> [PROBLEM STATEMENT]: Set down all of the data exactly as it appears.

> [PROVIDED ENTRIES]:
>>>>

(* ===== verification/Friends_Service.v ===== *)
(** * Friends_Service: friend requests, friendships and blocks
    (src/internal/friends/repo.go and service.go)

    Each repository method is one statement with its errors translated; the
    service adds the block check, the cache, the hooks and the events. *)

From S2P Require Import Prelude GoLib Types Users_Model Db Sql_Friends Friends_Model Versioned World.

#[local] Open Scope Z_scope.

(** What the service needs from users (NameLookup). *)
Class NameLookup := { GetName : uuid → M World string }.

(** Fields set at start-up: whether there is a push notifier, and the hooks
    for a friendship that ends. *)
Class FriendsService := {
  fsv_alerts : bool;
  fsv_breaks : list (uuid → uuid → M World unit);
}.

(** ** repo.go *)

Module Repo.
Definition pg_code (e : error) : string :=
  match e with ErrPg code _ => code | _ => EmptyString end.

Section snapshot.
Context `{UuidLib} `{Collation}.

Definition meta (id : uuid) (u : User) : FriendMetaData :=
  mk_FriendMetaData id (u_name u) (ShownName (u_name u) (u_display_name u)) (AvatarURLFrom id (u_avatar_at u)).

(** [snap.Incoming[v.ID] = ...] row after row. *)
Definition by_request (rows : list (uuid * (uuid * User))) : gmap uuid FriendMetaData :=
  foldl (λ m (v : uuid * (uuid * User)), <[v.1 := meta v.2.1 v.2.2]> m) ∅ rows.

Definition Snapshot_ (userID : uuid) : M World Snapshot :=
  friends ← query (ListFriends userID);
  in_ ← query (ListIncomingFriendRequests userID);
  out ← query (ListOutgoingFriendRequests userID);
  mret (mk_Snapshot ((λ f : uuid * User, meta f.1 f.2) <$> friends) (by_request in_) (by_request out)).
End snapshot.

Definition Create (reqID fromID toID : uuid) : M World unit :=
  r ← try (query (CreateFriendRequest reqID fromID toID));
  match r with
  | Ok _ => mret tt
  | Err e =>
    if decide (pg_code e = "23505") then
      st ← try (query (PairStatus fromID toID));
      match st with
      | Ok status => throw (if decide (status = "confirm") then ErrAlreadyFriends else ErrRequestExists)
      | Err _ => throw ErrRequestExists
      end
    else if decide (pg_code e = "23503") then throw ErrUnknownUser
    else if decide (pg_code e = "23514") then throw ErrSelfRequest
    else throw e
  end.

Definition notFound (m : M World uuid) : M World uuid :=
  r ← try m;
  match r with
  | Ok id => mret id
  | Err e => throw (if decide (e = ErrNoRows) then ErrNotFound else e)
  end.

Definition Accept (reqID receiverID : uuid) : M World uuid :=
  notFound (query (AcceptFriendRequest reqID receiverID)).
Definition Deny (reqID receiverID : uuid) : M World uuid :=
  notFound (query (DenyFriendRequest reqID receiverID)).
Definition Cancel (reqID senderID : uuid) : M World uuid :=
  notFound (query (CancelFriendRequest reqID senderID)).

Definition Unfriend_ (a b : uuid) : M World unit :=
  r ← try (query (Unfriend a b));
  match r with
  | Ok _ => mret tt
  | Err e => throw (if decide (e = ErrNoRows) then ErrNotFriends else e)
  end.

Definition Block (blocker blocked : uuid) (at_ : time) : M World bool :=
  r ← try (query (BlockUser blocker blocked (pgTime at_)));
  match r with
  | Ok were => mret were
  | Err e => throw (if decide (pg_code e = "23503") then ErrUnknownUser else e)
  end.

Definition Unblock (blocker blocked : uuid) : M World unit := query (UnblockUser blocker blocked).

Definition Blocked (blocker : uuid) : M World (list BlockedUser) :=
  rows ← query (ListBlocked blocker);
  mret ((λ x : uuid * string * time, mk_BlockedUser x.1.1 x.1.2 x.2) <$> rows).

Definition BlockBetween_ (a b : uuid) : M World (bool * bool) := query (BlockBetween a b).
End Repo.

(** ** service.go *)

Section service.
Context `{UuidLib} `{Collation} `{NameLookup} `{FriendsService}.

Definition WriteIntoConnection (userID : uuid) (ev : Event) : M World unit :=
  _ ← try (WriteToUsers [userID] ev); mret tt.

Definition invalidate (ids : list uuid) : M World unit :=
  _ ← try (Invalidate (T := Snapshot) (uuid_string <$> ids)); mret tt.

Definition push (to : uuid) (event : string) (reqID fromID : uuid) : M World unit :=
  WriteIntoConnection to (mk_Event event (PFriend (mk_OutFriEvent (uuid_string reqID) (uuid_string fromID)))).

Definition alert (j : Job) : M World unit := if fsv_alerts then Notify j else mret tt.

Definition broke (a b : uuid) : M World unit := for_each fsv_breaks (λ fn, fn a b).

Definition Send (fromID toID : uuid) : M World uuid :=
  if decide (fromID = toID) then throw ErrSelfRequest
  else
    n ← try (GetName toID);
    match n with
    | Err e => throw (if decide (e = ErrUserNotFound) then ErrUnknownUser else e)
    | Ok _ =>
      b ← Repo.BlockBetween_ fromID toID;
      if b.1 : bool then throw ErrYouBlocked
      else if b.2 : bool then throw ErrUnknownUser
      else
        reqID ← NewV7;
        Repo.Create reqID fromID toID ;;
        invalidate [fromID; toID] ;;
        push toID EventAddFriend reqID fromID ;;
        alert (mk_Job KindFriendRequest [toID] fromID uuid_nil uuid_nil EmptyString uuid_nil) ;;
        mret reqID
    end.

Definition Accept (me reqID : uuid) : M World unit :=
  senderID ← Repo.Accept reqID me;
  invalidate [me; senderID] ;;
  push senderID EventAccept reqID me ;;
  alert (mk_Job KindFriendAccept [senderID] me uuid_nil uuid_nil EmptyString uuid_nil).

Definition Deny (me reqID : uuid) : M World unit :=
  senderID ← Repo.Deny reqID me;
  invalidate [me; senderID] ;;
  push senderID EventDeny reqID me.

Definition Cancel (me reqID : uuid) : M World unit :=
  receiverID ← Repo.Cancel reqID me;
  invalidate [me; receiverID].

Definition tell_unfriended (me other : uuid) : M World unit :=
  WriteIntoConnection other (mk_Event EventUnfriend (PUnfriend (mk_OutUnfriendEvent (uuid_string me)))).

Definition Unfriend_ (me other : uuid) : M World unit :=
  Repo.Unfriend_ me other ;;
  invalidate [me; other] ;;
  broke me other ;;
  tell_unfriended me other.

Definition Block (me other : uuid) : M World unit :=
  if decide (me = other) then throw ErrSelfBlock
  else
    now ← Now;
    wereFriends ← Repo.Block me other now;
    invalidate [me; other] ;;
    broke me other ;;
    if wereFriends : bool then tell_unfriended me other else mret tt.

Definition Unblock (me other : uuid) : M World unit := Repo.Unblock me other.

Definition Blocked (me : uuid) : M World (list BlockedUser) := Repo.Blocked me.

(** The users a snapshot shows, besides its owner. *)
Definition shown_in (snap : Snapshot) : list uuid :=
  (fmd_UserID <$> sn_Friends snap)
  ++ ((λ kv : uuid * FriendMetaData, fmd_UserID kv.2) <$> map_to_list (sn_Incoming snap))
  ++ ((λ kv : uuid * FriendMetaData, fmd_UserID kv.2) <$> map_to_list (sn_Outgoing snap)).

Definition ForgetNames (userID : uuid) : M World unit :=
  r ← try (Repo.Snapshot_ userID);
  match r with
  | Err _ => invalidate [userID]
  | Ok snap => invalidate (userID :: shown_in snap)
  end.

Definition Relationships (me : uuid) : M World Snapshot :=
  Load (uuid_string me) (Repo.Snapshot_ me).

Definition AreFriends_ (a b : uuid) : M World bool :=
  snap ← Relationships a;
  mret (existsb (λ f, bool_decide (fmd_UserID f = b)) (sn_Friends snap)).
End service.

<<<<

> [YOUR SOLUTION]:
(* ===== verification/Friends_Service.v ===== *)
(** * Friends_Service: friend requests, friendships and blocks
    (src/internal/friends/repo.go and service.go)

    Each repository method is one statement with its errors translated; the
    service adds the block check, the cache, the hooks and the events. *)

From S2P Require Import Prelude GoLib Types Users_Model Db Sql_Friends Friends_Model Versioned World.

#[local] Open Scope Z_scope.

(** What the service needs from users (NameLookup). *)
Class NameLookup := { GetName : uuid → M World string }.

(** Fields set at start-up: whether there is a push notifier, and the hooks
    for a friendship that ends. *)
Class FriendsService := {
  fsv_alerts : bool;
  fsv_breaks : list (uuid → uuid → M World unit);
}.

(** ** repo.go *)

Module Repo.
Definition pg_code (e : error) : string :=
  match e with ErrPg code _ => code | _ => EmptyString end.

Section snapshot.
Context `{UuidLib} `{Collation}.

Definition meta (id : uuid) (u : User) : FriendMetaData :=
  mk_FriendMetaData id (u_name u) (ShownName (u_name u) (u_display_name u)) (AvatarURLFrom id (u_avatar_at u)).

(** [snap.Incoming[v.ID] = ...] row after row. *)
Definition by_request (rows : list (uuid * (uuid * User))) : gmap uuid FriendMetaData :=
  foldl (λ m (v : uuid * (uuid * User)), <[v.1 := meta v.2.1 v.2.2]> m) ∅ rows.

Definition Snapshot_ (userID : uuid) : M World Snapshot :=
  friends ← query (ListFriends userID);
  in_ ← query (ListIncomingFriendRequests userID);
  out ← query (ListOutgoingFriendRequests userID);
  mret (mk_Snapshot ((λ f : uuid * User, meta f.1 f.2) <$> friends) (by_request in_) (by_request out)).
End snapshot.

Definition Create (reqID fromID toID : uuid) : M World unit :=
  r ← try (query (CreateFriendRequest reqID fromID toID));
  match r with
  | Ok _ => mret tt
  | Err e =>
    if decide (pg_code e = "23505") then
      st ← try (query (PairStatus fromID toID));
      match st with
      | Ok status => throw (if decide (status = "confirm") then ErrAlreadyFriends else ErrRequestExists)
      | Err _ => throw ErrRequestExists
      end
    else if decide (pg_code e = "23503") then throw ErrUnknownUser
    else if decide (pg_code e = "23514") then throw ErrSelfRequest
    else throw e
  end.

Definition notFound (m : M World uuid) : M World uuid :=
  r ← try m;
  match r with
  | Ok id => mret id
  | Err e => throw (if decide (e = ErrNoRows) then ErrNotFound else e)
  end.

Definition Accept (reqID receiverID : uuid) : M World uuid :=
  notFound (query (AcceptFriendRequest reqID receiverID)).
Definition Deny (reqID receiverID : uuid) : M World uuid :=
  notFound (query (DenyFriendRequest reqID receiverID)).
Definition Cancel (reqID senderID : uuid) : M World uuid :=
  notFound (query (CancelFriendRequest reqID senderID)).

Definition Unfriend_ (a b : uuid) : M World unit :=
  r ← try (query (Unfriend a b));
  match r with
  | Ok _ => mret tt
  | Err e => throw (if decide (e = ErrNoRows) then ErrNotFriends else e)
  end.

Definition Block (blocker blocked : uuid) (at_ : time) : M World bool :=
  r ← try (query (BlockUser blocker blocked (pgTime at_)));
  match r with
  | Ok were => mret were
  | Err e => throw (if decide (pg_code e = "23503") then ErrUnknownUser else e)
  end.

Definition Unblock (blocker blocked : uuid) : M World unit := query (UnblockUser blocker blocked).

Definition Blocked (blocker : uuid) : M World (list BlockedUser) :=
  rows ← query (ListBlocked blocker);
  mret ((λ x : uuid * string * time, mk_BlockedUser x.1.1 x.1.2 x.2) <$> rows).

Definition BlockBetween_ (a b : uuid) : M World (bool * bool) := query (BlockBetween a b).
End Repo.

(** ** service.go *)

Section service.
Context `{UuidLib} `{Collation} `{NameLookup} `{FriendsService}.

Definition WriteIntoConnection (userID : uuid) (ev : Event) : M World unit :=
  _ ← try (WriteToUsers [userID] ev); mret tt.

Definition invalidate (ids : list uuid) : M World unit :=
  _ ← try (Invalidate (T := Snapshot) (uuid_string <$> ids)); mret tt.

Definition push (to : uuid) (event : string) (reqID fromID : uuid) : M World unit :=
  WriteIntoConnection to (mk_Event event (PFriend (mk_OutFriEvent (uuid_string reqID) (uuid_string fromID)))).

Definition alert (j : Job) : M World unit := if fsv_alerts then Notify j else mret tt.

Definition broke (a b : uuid) : M World unit := for_each fsv_breaks (λ fn, fn a b).

Definition Send (fromID toID : uuid) : M World uuid :=
  if decide (fromID = toID) then throw ErrSelfRequest
  else
    n ← try (GetName toID);
    match n with
    | Err e => throw (if decide (e = ErrUserNotFound) then ErrUnknownUser else e)
    | Ok _ =>
      b ← Repo.BlockBetween_ fromID toID;
      if b.1 : bool then throw ErrYouBlocked
      else if b.2 : bool then throw ErrUnknownUser
      else
        reqID ← NewV7;
        Repo.Create reqID fromID toID ;;
        invalidate [fromID; toID] ;;
        push toID EventAddFriend reqID fromID ;;
        alert (mk_Job KindFriendRequest [toID] fromID uuid_nil uuid_nil EmptyString uuid_nil) ;;
        mret reqID
    end.

Definition Accept (me reqID : uuid) : M World unit :=
  senderID ← Repo.Accept reqID me;
  invalidate [me; senderID] ;;
  push senderID EventAccept reqID me ;;
  alert (mk_Job KindFriendAccept [senderID] me uuid_nil uuid_nil EmptyString uuid_nil).

Definition Deny (me reqID : uuid) : M World unit :=
  senderID ← Repo.Deny reqID me;
  invalidate [me; senderID] ;;
  push senderID EventDeny reqID me.

Definition Cancel (me reqID : uuid) : M World unit :=
  receiverID ← Repo.Cancel reqID me;
  invalidate [me; receiverID].

Definition tell_unfriended (me other : uuid) : M World unit :=
  WriteIntoConnection other (mk_Event EventUnfriend (PUnfriend (mk_OutUnfriendEvent (uuid_string me)))).

Definition Unfriend_ (me other : uuid) : M World unit :=
  Repo.Unfriend_ me other ;;
  invalidate [me; other] ;;
  broke me other ;;
  tell_unfriended me other.

Definition Block (me other : uuid) : M World unit :=
  if decide (me = other) then throw ErrSelfBlock
  else
    now ← Now;
    wereFriends ← Repo.Block me other now;
    invalidate [me; other] ;;
    broke me other ;;
    if wereFriends : bool then tell_unfriended me other else mret tt.

Definition Unblock (me other : uuid) : M World unit := Repo.Unblock me other.

Definition Blocked (me : uuid) : M World (list BlockedUser) := Repo.Blocked me.

(** The users a snapshot shows, besides its owner. *)
Definition shown_in (snap : Snapshot) : list uuid :=
  (fmd_UserID <$> sn_Friends snap)
  ++ ((λ kv : uuid * FriendMetaData, fmd_UserID kv.2) <$> map_to_list (sn_Incoming snap))
  ++ ((λ kv : uuid * FriendMetaData, fmd_UserID kv.2) <$> map_to_list (sn_Outgoing snap)).

Definition ForgetNames (userID : uuid) : M World unit :=
  r ← try (Repo.Snapshot_ userID);
  match r with
  | Err _ => invalidate [userID]
  | Ok snap => invalidate (userID :: shown_in snap)
  end.

Definition Relationships (me : uuid) : M World Snapshot :=
  Load (uuid_string me) (Repo.Snapshot_ me).

Definition AreFriends_ (a b : uuid) : M World bool :=
  snap ← Relationships a;
  mret (existsb (λ f, bool_decide (fmd_UserID f = b)) (sn_Friends snap)).
End service.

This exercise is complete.